It’s an exhausted, formless weight in the base of my pelvis. If despair has a place it’s here, slightly rocking me back in my body. When it joins me I am stable enough to keep going but not entirely trusting each step, unsure if my feet will keep me on the ground.
I had a friend at university who used to fall. He wrote a poem about it – the helpless embarrassment as you realise that yet again you have utterly failed to keep your own body upright. That's what despair does to me – it keeps me in a constant state of about-to-fall.
One recommendation is to surrender to the despair. But fuck it, where will that end? How much despair is there? Will I eventually be pinned to the ground by the pelvic weight of it? What if I never get up? Or, worse, what if I just keep falling and never reach the ground?

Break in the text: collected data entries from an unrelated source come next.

(** [_transaction_record]. *)
Definition owned_transaction (owner_id transaction_id : string) : console_method ConsoleTransactionRecord :=
  let* r := m_get in
  match dget transaction_id (cr_transactions r) with
  | Some record => if bool_decide (ctr_owner_id record = owner_id) then m_return record else m_raise ConsoleNotFoundError
  | None => m_raise ConsoleNotFoundError
  end.

(** [_result]. *)
Definition open_result (execution_id result_id : string) (now : Z) : console_method StoredResult :=
  let* r := m_get in
  match dget result_id (cr_results r) with
  | Some result =>
      if negb (bool_decide (sr_execution_id result = execution_id)) || bool_decide (is_Some (sr_closed_at result))
         || bool_decide (sr_expires_at result <= now)%Z
      then m_raise ConsoleResultGoneError else m_return result
  | None => m_raise ConsoleResultGoneError
  end.

Definition store_record (execution_id : string) (record : ConsoleExecutionRecord) : console_method unit :=
  m_update (fun r => put_executions (dset execution_id record (cr_records r)) r).
Definition store_transaction (transaction_id : string) (record : ConsoleTransactionRecord) : console_method unit :=
  m_update (fun r => put_transactions (dset transaction_id record (cr_transactions r)) r).

(** ** Preferences *)

Definition settings (owner_id : string) : console_method (Z * option Z) :=
  let* r := m_get in
  m_return (match dget owner_id (cr_settings r) with Some (revision, page_size) => (revision, Some page_size) | None => (1%Z, None) end).

Definition update_settings (owner_id : string) (revision page_size : Z) : console_method unit :=
  let* current := settings owner_id in
  m_guard (negb (bool_decide (current.1 = revision)))
    (ConsoleConflictError "console_settings_changed" "Console preferences changed; reload them before saving") ;;*
  m_update (fun r => put_settings (dset owner_id (revision + 1, page_size)%Z (cr_settings r)) r).

(** ** Start-up *)

Definition interrupted (now : Z) (record : ConsoleExecutionRecord) : ConsoleExecutionRecord :=
  if execution_active record then
    replace_record record
      (execution_copy record CFailed (ce_revision (cer_execution record) + 1) now [] (Some "console_execution_interrupted")
         (Some "Console execution stopped before producing a result") None)
      (cer_backend_pid record) (cer_cancel_requested record)
  else record.
Definition recover_interrupted (now : Z) : console_method unit :=
  m_update (fun r => put_executions (map (fun kv => (kv.1, interrupted now kv.2)) (cr_records r)) r).

Definition lost (now : Z) (record : ConsoleTransactionRecord) : ConsoleTransactionRecord :=
  if transaction_live record then transaction_moved record TExpired (ct_execution_ids (ctr_transaction record)) now now else record.
Definition recover_transactions (now : Z) : console_method unit :=
  m_update (fun r => put_transactions (map (fun kv => (kv.1, lost now kv.2)) (cr_transactions r)) r).

Definition old_receipt (before : Z) (record : ConsoleExecutionRecord) : bool :=
  negb (execution_active record) && bool_decide (ce_updated_at (cer_execution record) < before)%Z.
Definition kept_transaction (before : Z) (records : list (string * ConsoleExecutionRecord)) (identifier : string)
    (record : ConsoleTransactionRecord) : bool :=
  transaction_live record || negb (bool_decide (ct_updated_at (ctr_transaction record) < before)%Z)
  || existsb (fun kv => bool_decide (ce_transaction_id (cer_execution kv.2) = Some identifier)) records.
Definition prune_operational_receipts (before : Z) : console_method unit := m_update (fun r =>
  let removable := (filter (fun kv => old_receipt before kv.2 = true) (cr_records r)).*1 in
  let records := filter (fun kv => kv.1 ∉ removable) (cr_records r) in
  let results := filter (fun kv => sr_execution_id kv.2 ∉ removable) (cr_results r) in
  put_transactions (filter (fun kv => kept_transaction before records kv.1 kv.2 = true) (cr_transactions r))
    (put_results results (put_executions records r))).

(** ** Query history *)

Definition newest_first (a b : string * string * ConsoleHistoryEntry) : Prop := (hq_ran_at b.2 <= hq_ran_at a.2)%Z.
#[global] Instance newest_first_dec : RelDecision newest_first.
Proof. intros a b. unfold newest_first. apply _. Defined.

Definition history_key (value : string * string * ConsoleHistoryEntry) : string * string := value.1.

Fixpoint retain_newest (limit : Z) (counts : list (string * string * Z)) (values : list (string * string * ConsoleHistoryEntry))
    : list (string * string * ConsoleHistoryEntry) :=
  match values with
  | [] => []
  | value :: rest =>
      let count := from_option id 0%Z (dget (history_key value) counts) in
      if bool_decide (limit <= count)%Z then retain_newest limit counts rest
      else value :: retain_newest limit (dset (history_key value) (count + 1)%Z counts) rest
  end.

Definition prune_history (limit : Z) : console_method unit := m_update (fun r =>
  if bool_decide (limit <= 0)%Z then put_history [] r
  else put_history (retain_newest limit [] (merge_sort newest_first (cr_history r))) r).

Definition in_workspace (owner_id workspace_id : string) (value : string * string * ConsoleHistoryEntry) : bool :=
  bool_decide (history_key value = (owner_id, workspace_id)).

Definition list_history (owner_id workspace_id : string) (limit : nat) : console_method (list ConsoleHistoryEntry) :=
  let* r := m_get in
  m_return (take limit (snd <$> merge_sort newest_first (filter (fun v => in_workspace owner_id workspace_id v = true) (cr_history r)))).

I’ve just read a totally shit book called Angel Time by Anne Rice. That chick should stick to vampires. It was long, maudlin, rambling and incredibly strange. I gave up just after halfway through, when I realised that it wasn't going to improve.
But there was one sentence where she described her damned – in the biblical sense – assassin, who is given another chance by his guardian angel (I know… with that plot I really should have known). Anyway, it’s a great description.
"While never admitting it to himself, he took pride in his brand of evil. Despair might be the tune he sang to himself about what he did, but a deep polished vanity lay beneath it.
“Ha!” I thought when I read it. Just, “Ha!”
Is my despair a foil for my vanity? Actually – looking at most of my favourite people who all struggle with their own personal darkness – how many of us have highly polished slabs of vanity keeping us together?
And, just like that, I find myself smiling. Enjoying the cosmic joke of it all. Taken by the very thought of it.
And the despair vanishes, and my pelvis is once again my own.